[Dataset entries]

Lemma accept_collect trace x : accept collect x trace = Some (x ++ failures trace).
Proof.
  revert x. induction trace as [|e trace IH]; intros x; simpl; [by rewrite app_nil_r|].
  rewrite IH. destruct e; try done. by rewrite <- (assoc_L (++)).
Qed.

Section failures.
Context {W : Type} (env : Env W) `{!EnvLaws env} (cfg : EngineConfig) (breaker : punchRecoveryBreaker).

(** The next time the engine looks, the context is done. *)
Definition ctxDone (s : @St W) : Prop := (env_ctxErr env (world s)).1 = true.

Lemma spec_ctxErr {X B} (delta : X → event → option X) x (k : bool → M B) Q :
  (∀ s, ctxDone s → ∃ x', accept delta x (k true s).1.2 = Some x' ∧ Q (k true s).1.1 x' (k true s).2) →
  spec delta (k false) x Q → spec delta (mbind (ask (env_ctxErr env)) k) x Q.
Proof.
  intros Ht Hf. eapply (spec_bind _ _ _ _ (λ b x' s, x' = x ∧ (b = true → ctxDone s))).
  - apply spec_ask. intros s. split; [done|]. apply law_ctxDone.
  - intros [] x1 s [-> Hs]; [by apply Ht; auto|by apply Hf].
Qed.

Lemma frontLoop_failures cand fronts port attempt de le x :
  spec collect (frontLoop env cfg cand fronts port attempt de le) x
    (λ r x' s, x' = x ∧
      match r with
      | Ok res => cr_relay res = cand ∧ cr_attempt res = attempt
      | Err e => relayFailureAlreadyRecorded e = true ∨ is_Some (localCandidateErrorStage e) ∨ ctxDone s
      end).
Proof.
  revert le. induction fronts as [|f fronts IH]; intros le; simpl.
  { apply spec_ret. intros s. split; [done|]. by left. }
  eapply spec_emit_seq; [reflexivity|].
  eapply spec_seq; [eapply does_spec; [exact (does_attemptWSSCandidate env cfg cand f port attempt)|]|].
  { intros e He. destruct e; try done. unfold wssEvent in He. naive_solver. }
  intros [res|e] x1 [-> Hr]; [by apply spec_ret|].
  apply spec_ctxErr; [intros s Hs; exists x; naive_solver|].
  case_match eqn:Hl; [apply spec_ret; naive_solver|].
  eapply (spec_seq _ _ _ _ (λ _ a, a = x)); [|intros [] a ->; apply IH].
  case_match; [by apply (spec_emit _ _ _ x)|by apply spec_ret].
Qed.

**What you need to do:**
After checking the entries, state how many lines contain "true", and write nothing but the number.

**Your solution:**
4